Thankfully, her daughter’s dissertation was on the impact of video games on mental health and as such she was equipped with stacks of research on the subject. I assured my mom that playing Candy Crush for 20 minutes here and there was not unproductive, but was working her visuospatial skills, problem solving, hand-eye coordination, and perceptual reasoning. After I spouted off some studies, dropped some names, and offered to email her the relevant research she responded, “So it’s keeping the Alzheimer’s away?”
Yes, mom. A Candy Crush a day keeps the Alzheimer’s away.
While not exactly the cure to brain aging, there is something to be said of puzzle-based games and cognitive health. There is even a genre of video games specifically designed to target and stimulate different cognitive processes. These games are commonly referred to as “brain games.”

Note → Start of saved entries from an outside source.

(* ===== verification/FramePool.v ===== *)
(** * FramePool: generation-stamped frame slots

    Models [FramePool] of
    [cpp/include/predex/ingest/kalshi/market_data/frame_pool.hpp]: a fixed set
    of slots, a LIFO free list, and a 32-bit generation per slot that is
    advanced on every recycle and skips zero.  The pool is owned by the wire
    session; readers look frames up through the handle they were given.  The
    size of the JSON parser's padding is a parameter of the frame layout. *)

From S2P Require Import Prelude MarketTypes.

Module Pool.

Section Pool.
Variable kFrameParserPadding : nat.

Definition kMaxFrameBytes : nat := Z.to_nat 8192.

Record KalshiFrame := mkKalshiFrame {
  fr_recv_ts_ns : Z;
  fr_len : Z;
  fr_flags : Z;
  fr_payload : list Z;
}.

Definition empty_frame : KalshiFrame :=
  mkKalshiFrame 0 0 0 (replicate (kMaxFrameBytes + kFrameParserPadding) 0).

Record FramePool := mkFramePool {
  capacity_ : nat;
  frames_ : list KalshiFrame;
  free_slots_ : list nat;       (* the vector, its back first *)
  generations_ : list Z;
  in_use_ : list bool;
}.

#[export] Instance eta_FramePool : Eta FramePool := λ p,
  mkFramePool (capacity_ p) (frames_ p) (free_slots_ p) (generations_ p) (in_use_ p).

(** The constructor pushes the slots from the highest down, so slot 0 is at the
    back of the free list; it throws when a slot index would not fit a handle. *)
Definition make_pool (capacity : nat) : option FramePool :=
  if U32_MAX <? Z.of_nat capacity then None
  else Some (mkFramePool capacity (replicate capacity empty_frame) (seq 0 capacity)
               (replicate capacity 1) (replicate capacity false)).

Definition available (p : FramePool) : nat := length (free_slots_ p).

Definition is_live_handle (p : FramePool) (handle : FrameHandle) : bool :=
  if Z.of_nat (length (frames_ p)) <=? fh_pool_index handle then false
  else
    match in_use_ p !! Z.to_nat (fh_pool_index handle),
          generations_ p !! Z.to_nat (fh_pool_index handle) with
    | Some true, Some generation => generation =? fh_pool_generation handle
    | _, _ => false
    end.

(** [try_acquire] returns the stamped handle, or nothing when the pool is
    exhausted. *)
Definition try_acquire : M FramePool (option FrameHandle) := λ p,
  match free_slots_ p with
  | [] => (None, p)
  | slot :: rest =>
      let p' := p ⟪ free_slots_ := rest ⟫
                  ⟪ in_use_ := <[slot := true]> (in_use_ p) ⟫
                  ⟪ frames_ := <[slot := empty_frame]> (frames_ p) ⟫ in
      (Some (default_FrameHandle
               ⟪ fh_pool_index := Z.of_nat slot ⟫
               ⟪ fh_pool_generation := default 0 (generations_ p !! slot) ⟫), p')
  end.

Definition frame (p : FramePool) (handle : FrameHandle) : option KalshiFrame :=
  if is_live_handle p handle then frames_ p !! Z.to_nat (fh_pool_index handle) else None.

(** Writing through the pointer returned by [writable_frame]. *)
Definition write_frame (handle : FrameHandle) (f : KalshiFrame → KalshiFrame) : M FramePool bool := λ p,
  if is_live_handle p handle
  then (true, p ⟪ frames_ := alter f (Z.to_nat (fh_pool_index handle)) (frames_ p) ⟫)
  else (false, p).

Definition next_generation (generation : Z) : Z :=
  let g := u32 (generation + 1) in if g =? 0 then 1 else g.

Definition recycle (handle : FrameHandle) : M FramePool bool := λ p,
  if is_live_handle p handle then
    let slot := Z.to_nat (fh_pool_index handle) in
    (true, p ⟪ in_use_ := <[slot := false]> (in_use_ p) ⟫
             ⟪ generations_ := alter next_generation slot (generations_ p) ⟫
             ⟪ free_slots_ := slot :: free_slots_ p ⟫)
  else (false, p).

(** ** The pool invariant *)

(** Every slot is either free or in use, never both; the free list has no
    duplicates; generations are non-zero 32-bit values. *)
Record pool_wf (p : FramePool) : Prop := {
  wf_cap : Z.of_nat (capacity_ p) ≤ U32_MAX;
  wf_frames : length (frames_ p) = capacity_ p;
  wf_generations : length (generations_ p) = capacity_ p;
  wf_in_use : length (in_use_ p) = capacity_ p;
  wf_nodup : NoDup (free_slots_ p);
  wf_free : ∀ slot, slot ∈ free_slots_ p ↔ in_use_ p !! slot = Some false;
  wf_gen_range : Forall (λ g, 1 ≤ g ≤ U32_MAX) (generations_ p);
}.

Lemma next_generation_range g : 1 ≤ next_generation g ≤ U32_MAX.
Proof.
  unfold next_generation. pose proof (u32_range (g + 1)) as H. unfold is_u32 in H.
  destruct (Z.eqb_spec (u32 (g + 1)) 0); lia.
Qed.

Lemma make_pool_wf capacity p : make_pool capacity = Some p → pool_wf p.
Proof.
  unfold make_pool. destruct (Z.ltb_spec U32_MAX (Z.of_nat capacity)); [done|]. intros; simplify_eq.
  constructor; cbn; rewrite ?length_replicate; auto.
  - apply NoDup_seq.
  - intros slot. rewrite elem_of_seq, lookup_replicate. naive_solver lia.
  - apply Forall_replicate. lia.
Qed.

Lemma try_acquire_wf : rel (keeps pool_wf) try_acquire.
Proof.
  intros p Hwf. unfold try_acquire.
  destruct (free_slots_ p) as [|slot rest] eqn:Efree; [done|].
  destruct Hwf as [Hc Hf Hg Hu Hnd Hfree Hgr]. rewrite Efree in Hnd, Hfree.
  apply NoDup_cons in Hnd as [Hnin Hnd]. cbn [snd].
  constructor; cbn; rewrite ?length_insert; auto.
  intros s. specialize (Hfree s). rewrite elem_of_cons in Hfree.
  destruct (decide (s = slot)) as [->|Hne].
  - assert (in_use_ p !! slot = Some false) as Hl by naive_solver.
    rewrite list_lookup_insert_eq by (by eapply lookup_lt_Some). naive_solver.
  - rewrite list_lookup_insert_ne by done. naive_solver.
Qed.

Lemma is_live_spec p handle : pool_wf p → 0 ≤ fh_pool_index handle →
  is_live_handle p handle = true ↔
  in_use_ p !! Z.to_nat (fh_pool_index handle) = Some true ∧
  generations_ p !! Z.to_nat (fh_pool_index handle) = Some (fh_pool_generation handle).
Proof.
  intros [Hc Hf Hg Hu _ _ _] Hi. unfold is_live_handle. rewrite Hf.
  destruct (Z.leb_spec (Z.of_nat (capacity_ p)) (fh_pool_index handle)).
  - split; [done|]. intros [H1%lookup_lt_Some _]. lia.
  - destruct (in_use_ p !! _) as [[]|]; [|naive_solver..].
    destruct (generations_ p !! _) as [g|]; [|naive_solver].
    rewrite Z.eqb_eq. naive_solver.
Qed.

Lemma recycle_wf handle : 0 ≤ fh_pool_index handle → rel (keeps pool_wf) (recycle handle).
Proof.
  intros Hi p Hwf. unfold recycle. destruct (is_live_handle p handle) eqn:E; [|done].
  apply is_live_spec in E as [Huse Hgen]; [|done..].
  destruct Hwf as [Hc Hf Hg Hu Hnd Hfree Hgr]. cbn [snd].
  set (slot := Z.to_nat (fh_pool_index handle)) in *.
  constructor; cbn; rewrite ?length_insert, ?length_alter; auto.
  - apply NoDup_cons. split; [|done]. rewrite Hfree, Huse. done.
  - intros s. rewrite elem_of_cons, Hfree.
    destruct (decide (s = slot)) as [->|Hne].
    + rewrite list_lookup_insert_eq by (by eapply lookup_lt_Some). naive_solver.
    + rewrite list_lookup_insert_ne by done. naive_solver.
  - rewrite Forall_lookup in Hgr |- *. intros s g. rewrite list_lookup_alter. case_decide.
    + intros (g0 & _ & ->)%fmap_Some. apply next_generation_range.
    + apply Hgr.
Qed.

Lemma write_frame_wf handle f : rel (keeps pool_wf) (write_frame handle f).
Proof.
  intros p Hwf. unfold write_frame. destruct (is_live_handle p handle); [|done].
  destruct Hwf. constructor; cbn; rewrite ?length_alter; auto.
Qed.

(** The operations of the owning thread, in any order. *)
Inductive pool_op :=
  | OpAcquire
  | OpWrite (handle : FrameHandle) (f : KalshiFrame → KalshiFrame)
  | OpRecycle (handle : FrameHandle).

Definition run_op (op : pool_op) (p : FramePool) : FramePool :=
  match op with
  | OpAcquire => (try_acquire p).2
  | OpWrite handle f => (write_frame handle f p).2
  | OpRecycle handle => (recycle handle p).2
  end.

Definition op_ok (op : pool_op) : Prop :=
  match op with OpRecycle handle => 0 ≤ fh_pool_index handle | _ => True end.

Fixpoint run_ops (ops : list pool_op) (p : FramePool) : FramePool :=
  match ops with [] => p | op :: ops' => run_ops ops' (run_op op p) end.

Lemma run_op_wf op p : op_ok op → pool_wf p → pool_wf (run_op op p).
Proof.
  destruct op; cbn; intros ? ?; [by apply try_acquire_wf|by apply write_frame_wf|by apply recycle_wf].
Qed.

Lemma run_ops_wf ops p : Forall op_ok ops → pool_wf p → pool_wf (run_ops ops p).
Proof.
  intros Hops. revert p. induction Hops; intros p Hp; cbn; [done|]. by apply IHHops, run_op_wf.
Qed.

Lemma in_use_count l free : NoDup free → (∀ slot, slot ∈ free ↔ l !! slot = Some false) →
  (length free + length (filter (λ b, b = true) l) = length l)%nat.
Proof.
  revert free. induction l as [|b l IH] using rev_ind; intros free Hnd Hfree.
  - destruct free as [|s free]; [done|]. destruct (Hfree s) as [H _]. specialize (H ltac:(left)). done.
  - assert (∀ s, s ≠ length l → (l ++ [b]) !! s = Some false ↔ l !! s = Some false) as Hl.
    { intros s Hs. destruct (decide (s < length l)%nat); [by rewrite lookup_app_l|].
      rewrite lookup_app_r, (lookup_ge_None_2 l), (lookup_ge_None_2 [b]) by (cbn; lia). done. }
    assert ((l ++ [b]) !! length l = Some b) as Hb by (rewrite lookup_app_r, Nat.sub_diag by lia; done).
    rewrite filter_app, !length_app. destruct b.
    + change (filter (λ b, b = true) [true]) with [true]. cbn [length].
      rewrite (Nat.add_assoc (length free)), (IH free); [done|done|].
      intros s. rewrite Hfree. destruct (decide (s = length l)) as [->|]; [|by apply Hl].
      rewrite Hb, lookup_ge_None_2 by lia. naive_solver.
    + change (filter (λ b, b = true) [false]) with (@nil bool). cbn [length].
      assert (length l ∈ free) as Hin by (by apply Hfree).
      apply elem_of_Permutation in Hin as [free' Hp].
      pose proof (Permutation_length Hp) as Hlen. cbn in Hlen. rewrite Hp in Hnd.
      apply NoDup_cons in Hnd as [Hnin Hnd].
      rewrite Hlen, Nat.add_0_r. cbn. rewrite (IH free' Hnd); [lia|].
      intros s. specialize (Hfree s). rewrite Hp, elem_of_cons in Hfree.
      destruct (decide (s = length l)) as [->|]; [rewrite lookup_ge_None_2 by lia; naive_solver|].
      rewrite <- Hl by done. naive_solver.
Qed.

(** ** Generations *)

Lemma next_generation_cycle n g : 1 ≤ g ≤ U32_MAX →
  Nat.iter n next_generation g = (g - 1 + Z.of_nat n) mod U32_MAX + 1.
Proof.
  intros Hg. induction n as [|n IH]; [cbn; rewrite Z.add_0_r, Z.mod_small; lia|].
  rewrite Nat.iter_succ, IH. clear IH. rewrite Nat2Z.inj_succ.
  set (x := g - 1 + Z.of_nat n). replace (g - 1 + Z.succ (Z.of_nat n)) with (x + 1) by lia.
  pose proof (Z.mod_pos_bound x U32_MAX). rewrite <- (Zplus_mod_idemp_l x 1).
  set (r := x mod U32_MAX) in *. unfold next_generation, u32.
  destruct (Z.eq_dec r 4294967294) as [->|]; [done|].
  rewrite (Z.mod_small (r + 1 + 1)), (Z.mod_small (r + 1)) by lia.
  destruct (Z.eqb_spec (r + 1 + 1) 0); lia.
Qed.

(** A generation value returns only after all the others have been used. *)
Lemma next_generation_fresh n g : 1 ≤ g ≤ U32_MAX → (0 < n)%nat → Z.of_nat n < U32_MAX →
  Nat.iter n next_generation g ≠ g.
Proof.
  intros Hg Hn Hlt. rewrite next_generation_cycle by done. intros E.
  pose proof (Z.div_mod (g - 1 + Z.of_nat n) U32_MAX). nia.
Qed.

(** How often [slot] is recycled by a sequence of operations. *)
Definition recycles (slot : nat) (op : pool_op) (p : FramePool) : nat :=
  match op with
  | OpRecycle handle =>
      if is_live_handle p handle && bool_decide (Z.to_nat (fh_pool_index handle) = slot) then 1 else 0
  | _ => 0
  end.

Fixpoint recycle_count (slot : nat) (ops : list pool_op) (p : FramePool) : nat :=
  match ops with
  | [] => 0
  | op :: ops' => recycles slot op p + recycle_count slot ops' (run_op op p)
  end.

Lemma run_op_generation op p slot g : generations_ p !! slot = Some g →
  generations_ (run_op op p) !! slot = Some (Nat.iter (recycles slot op p) next_generation g).
Proof.
  intros Hg. destruct op as [|handle f|handle]; cbn.
  - unfold try_acquire. by destruct (free_slots_ p).
  - unfold write_frame. by destruct (is_live_handle p handle).
  - unfold recycle. destruct (is_live_handle p handle); cbn; [|done].
    rewrite list_lookup_alter. unfold recycles. cbn.
    case_bool_decide; [subst slot; by rewrite decide_True, Hg|by rewrite decide_False].
Qed.

Lemma run_ops_generation ops p slot g : generations_ p !! slot = Some g →
  generations_ (run_ops ops p) !! slot = Some (Nat.iter (recycle_count slot ops p) next_generation g).
Proof.
  revert p g. induction ops as [|op ops IH]; intros p g Hg; [done|]. cbn [run_ops recycle_count].
  rewrite (IH _ _ (run_op_generation op p slot g Hg)). by rewrite Nat.add_comm, Nat.iter_add.
Qed.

Brain games are not particularly new in the gaming arena. Most gamers are at least aware of games like Brain Age which “train” your brain through puzzles, math problems, games like Sudoku, and more. Brain Age creator Nintendo has been careful and stated the game is inspired by neuroscience but not necessarily validated by scientific research.
There has also been an increase in other “brain training” games online. Lumosity is one of the best known. “Lumosity’s groundbreaking program is based on extensive research in the field of neuroplasticity.” There’s also Braingle, Brain Arena, Games For the Brain, SharpBrains, and many, many more.
But it seems there is something to gaming your brain. The Monitor, the American Psychological Association’s monthly publication, recently featured an article on the effectiveness of “brain health” games. The article summarizes some of the latest research in this area, including a 10-year longitudinal study.
In one study, participants who received “computerized training” demonstrated significant improvements in the areas of memory and attention. They also reported improvements in daily life which were attributed to the improved memory.
In another study, researchers assigned participants to either a memory, processing speed, or reasoning group and administered “training sessions” in those particular areas. All three groups demonstrated improvements in their respective areas.
Similar across both studies was that the improvements experienced faded over time. As one researcher put it
“It’s not enough to sign up for Lumosity and think you’ll get somewhere, just like you can’t buy yourself a gym membership and expect to lose weight.”
In short – use it or lose it.
This research is super exciting. I love the idea that I was right as a kid – that games are good for my brain. It’s also exciting that scientists are looking at games as a means to improve cognitive health.
The only hitch in my giddy-up comes from a personal anecdote. A colleague of mine works in a rehabilitation lab and she confessed a certain frustration to me; namely, that her clients didn’t want to play the brain games. When I asked her about the “games,” they weren’t really games at all. They were computerized tasks demanding “player” action. That doesn’t sound like something I’d want to do, either. However, prescibe me Bejeweled or Candy Crush and I’ll be a happy patient.
So in this case, it seems that a spoonful of sugar might indeed help the medicine go down.